Shorter descriptions cost fewer tokens and are easier for agents to parse. Every sentence should earn its place.

Completeness4/5

Given the tool's complexity, does the description cover enough for an agent to succeed on first attempt?

Given 27 parameters, no output schema, and complex nested objects, the description explains the key workflows (paging, action selection, temporal queries). It omits descriptions for a few parameters but compensates with schema descriptions. The distinction between ontology_conformance and schema_audit adds necessary context.

Complex tools with many parameters or behaviors need more documentation. Simple tools need less. This dimension scales expectations accordingly.

Parameters4/5

Does the description clarify parameter syntax, constraints, interactions, or defaults beyond what the schema provides?

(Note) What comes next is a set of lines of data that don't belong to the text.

Lemma six (l : bytes) : length l = 6%nat -> exists a b c d e f, l = [a; b; c; d; e; f].
Proof.
  intros H. destruct l as [|a [|b [|c [|d [|e [|f [|]]]]]]]; try done. by exists a, b, c, d, e, f.
Qed.
Lemma send_ip_shape fd proto segment len n f n' :
  macs_ok n -> send_ip fd proto segment len n = (Handed f, n') ->
  let k := g_sockets (n_socks n) fd in let src := src_ip_of k (n_socks n) in
  exists eth, length eth = 14%nat /\ rd_be16 (eth ++ fst (net_build_ip src (s_remote_ip k) proto (u16 len) (n_ip_id n)) ++ segment src (s_remote_ip k)) 12 = 0x0800 /\
  f = eth ++ fst (net_build_ip src (s_remote_ip k) proto (u16 len) (n_ip_id n)) ++ segment src (s_remote_ip k) /\
  n' = n <| n_ip_id := u16 (n_ip_id n + 1) |>.
Proof.
  intros H E k src. unfold send_ip in E. fold k in E. destruct (net_get_src_mac _) as [sm|] eqn:Em; [|done].
  destruct (arp_resolve _ _) as [dm|] eqn:Ea; [|unfold net_send_arp_request in E; by rewrite Em in E].
  pose proof (src_mac_length n sm H Em) as Ls. pose proof (arp_mac_length n _ dm H Ea) as Ld.
  unfold net_build_ip in E. fold src in E. injection E as <- <-. exists (net_build_eth dm sm 0x0800). split_and!.
  - unfold net_build_eth. rewrite !length_app, Ld, Ls. done.
  - destruct (six dm Ld) as (?&?&?&?&?&?&->), (six sm Ls) as (?&?&?&?&?&?&->). reflexivity.
  - done.
  - done.
Qed.

(** A TCP segment handed to the card is in a valid packet: the frame is
    14 + 20 bytes of headers and the segment; the checksum of the IP header
    verifies, so does the checksum of the segment under its pseudo header, and
    apart from its checksum field the segment is as it was given; only the
    packet counter of the machine changes. *)
Theorem tcp_frame_valid fd seg n f n' :
  macs_ok n -> is_bytes seg -> 20 <= Z.of_nat (length seg) -> net_send_tcp_frame fd seg n = (Handed f, n') ->
  let k := g_sockets (n_socks n) fd in
  let ip := take 20 (drop 14 f) in let out := drop 34 f in
  valid fd (n_socks n) = true /\ rd_be16 f 12 = 0x0800 /\ net_checksum ip = 0 /\
  net_checksum (pseudo (src_ip_of k (n_socks n)) (s_remote_ip k) IP_PROTO_TCP (Z.of_nat (length seg)) ++ out) = 0 /\
  length out = length seg /\ take 16 out = take 16 seg /\ drop 18 out = drop 18 seg /\ n' = n <| n_ip_id := u16 (n_ip_id n + 1) |>.
Proof.
  intros H Hs Hl E k ip out. unfold net_send_tcp_frame in E. destruct (valid fd (n_socks n)) eqn:V; [|done]. cbn [negb orb] in E.
  destruct (Z.eqb_spec (Z.of_nat (length seg)) 0); [done|]. destruct (Z.ltb_spec 1480 (Z.of_nat (length seg))); [done|]. cbn [orb] in E.
  rewrite (proj2 (Z.leb_le 20 _) Hl) in E. apply send_ip_shape in E; [|done]. destruct E as (eth&Le&Et&Ef&En). fold k in Et, Ef.
  set (src := src_ip_of k (n_socks n)) in *. set (h := fst (net_build_ip _ _ _ _ _)) in *. assert (Lh : length h = 20%nat) by done.
  destruct (tcp_verifies src (s_remote_ip k) seg Hs ltac:(lia)) as (T1&T2&T3&T4). cbv zeta in Ef, T1, T2, T3, T4. set (seg' := set_be16 16 _ _) in *.
  assert (Hd : drop 14 f = h ++ seg') by (rewrite Ef, drop_app_ge, Le by lia; done).
  assert (Hi : ip = h) by (unfold ip; rewrite Hd, take_app_le, firstn_all2 by lia; done).
  assert (Ho : out = seg').
  { unfold out. change 34%nat with (14 + 20)%nat. rewrite <-drop_drop, Hd, drop_app_ge, Lh by lia. done. }
  rewrite Hi, Ho. rewrite Ef. split_and!; try done. by apply ip_verifies.
Qed.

With 48% schema description coverage, the description adds significant meaning by explaining the 'action' enum variants in detail, the paging parameters (row_limit, offset, cursor, direction, relation), and the purpose of 'entity' vs 'edges' vs 'history'. However, several parameters (name, graph, branch) are not discussed, relying on schema descriptions.

Input schemas describe structure but not intent. Descriptions should explain non-obvious parameter relationships and valid value ranges.

Purpose5/5

Does the description clearly state what the tool does and how it differs from similar tools?

The description opens with 'Read graph context and exact graph facts,' establishing a clear verb and resource. It lists 15 distinct actions, making the scope specific. It is not a tautology of the name 'inspect,' and it provides enough detail to understand what the tool does, though it does not explicitly contrast with sibling tools.

Agents choose between tools based on descriptions. A clear purpose with a specific verb and resource helps agents select the right tool.

Usage Guidelines4/5

Does the description explain when to use this tool, when not to, or what alternatives exist?

The description offers explicit guidance for specific actions, e.g., 'Use ontology_conformance to check the live data against the ontology's own capped-cardinality rules... distinct from schema_audit.' It also advises checking 'metadata includes temporal_coverage' before using as-of views. However, it lacks a general when-to-use vs. alternatives statement for the tool as a whole.

Agents often have multiple tools that could apply. Explicit usage guidance like "use X instead of Y when Z" prevents misuse.